Repeat, exactly as written, the lines of the records below from the first through the line with "add_assistant_message messages (content", but none past it.
======== Data extract ========
(** The three [set_context] calls that precede a turn. *)
Definition update_tool_contexts (self : AgentLoop) (channel chat_id : string)
    : M W unit :=
  fun st =>
    let c := contexts st in
    let message := match get "message" (tools self) with
                   | Some MessageTool => Some (channel, chat_id)
                   | _ => message_context c
                   end in
    let spawn := match get "spawn" (tools self) with
                 | Some SpawnTool => Some (channel, chat_id)
                 | _ => spawn_context c
                 end in
    let cron := match get "cron" (tools self) with
                | Some CronTool => Some (channel, chat_id)
                | _ => cron_context c
                end in
    (Ok tt, set_contexts {| message_context := message; spawn_context := spawn;
                            cron_context := cron |} st).

Definition add_assistant (messages : list ChatMessage) (response : LLMResponse)
    : list ChatMessage :=
  add_assistant_message messages (content response)
    (tool_call_dicts env response) (reasoning_content response).

(** The loop of a turn of the agent: [iteration] starts at 0 and the test
    is [iteration < self.max_iterations]. *)
Definition agent_loop (self : AgentLoop) (messages : list ChatMessage)
    : M W LoopExit :=
  tool_loop env add_assistant (tools self) (model self)
            (Z.to_nat (max_iterations self)) 0 messages.

Definition fallback_content : string := "我已经完成处理但没有响应可以提供。".

Definition system_fallback_content : string := "Background task completed.".

Definition _process_system_message (self : AgentLoop) (msg : InboundMessage)
    : M W (option OutboundMessage) :=
  let (origin_channel, origin_chat_id) := parse_origin (in_chat_id msg) in
  let session_key := origin_channel +:+ ":" +:+ origin_chat_id in
  session <- get_or_create session_key ;;
  update_tool_contexts self origin_channel origin_chat_id ;;;
  messages <- build_messages env (get_history session) (in_content msg) None
                (Some origin_channel) (Some origin_chat_id) ;;
  exit <- agent_loop self messages ;;
  let final_content := match final_content exit with
                       | None => system_fallback_content
                       | Some c => c
                       end in
  let session :=
    add_message "user" ("[System: " +:+ in_sender_id msg +:+ "] " +:+ in_content msg)
                session in
  let session := add_message "assistant" final_content session in
  save session ;;;
  ret (Some {| out_channel := origin_channel; out_chat_id := origin_chat_id;
               out_content := final_content |}).

Definition _process_message (self : AgentLoop) (msg : InboundMessage)
    : M W (option OutboundMessage) :=
  if String.eqb (in_channel msg) "system" then _process_system_message self msg
  else
    session <- get_or_create (session_key msg) ;;
    update_tool_contexts self (in_channel msg) (in_chat_id msg) ;;;
    messages <- build_messages env (get_history session) (in_content msg)
                  (match in_media msg with [] => None | m => Some m end)
                  (Some (in_channel msg)) (Some (in_chat_id msg)) ;;
    exit <- agent_loop self messages ;;
    let final_content := match final_content exit with
                         | None => fallback_content
                         | Some c => c
                         end in
    let session := add_message "user" (in_content msg) session in
    let session := add_message "assistant" final_content session in
    save session ;;;
    ret (Some {| out_channel := in_channel msg; out_chat_id := in_chat_id msg;
                 out_content := final_content |}).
========
◆ **Result for this exercise**
(** The three [set_context] calls that precede a turn. *)
Definition update_tool_contexts (self : AgentLoop) (channel chat_id : string)
    : M W unit :=
  fun st =>
    let c := contexts st in
    let message := match get "message" (tools self) with
                   | Some MessageTool => Some (channel, chat_id)
                   | _ => message_context c
                   end in
    let spawn := match get "spawn" (tools self) with
                 | Some SpawnTool => Some (channel, chat_id)
                 | _ => spawn_context c
                 end in
    let cron := match get "cron" (tools self) with
                | Some CronTool => Some (channel, chat_id)
                | _ => cron_context c
                end in
    (Ok tt, set_contexts {| message_context := message; spawn_context := spawn;
                            cron_context := cron |} st).

Definition add_assistant (messages : list ChatMessage) (response : LLMResponse)
    : list ChatMessage :=
  add_assistant_message messages (content response)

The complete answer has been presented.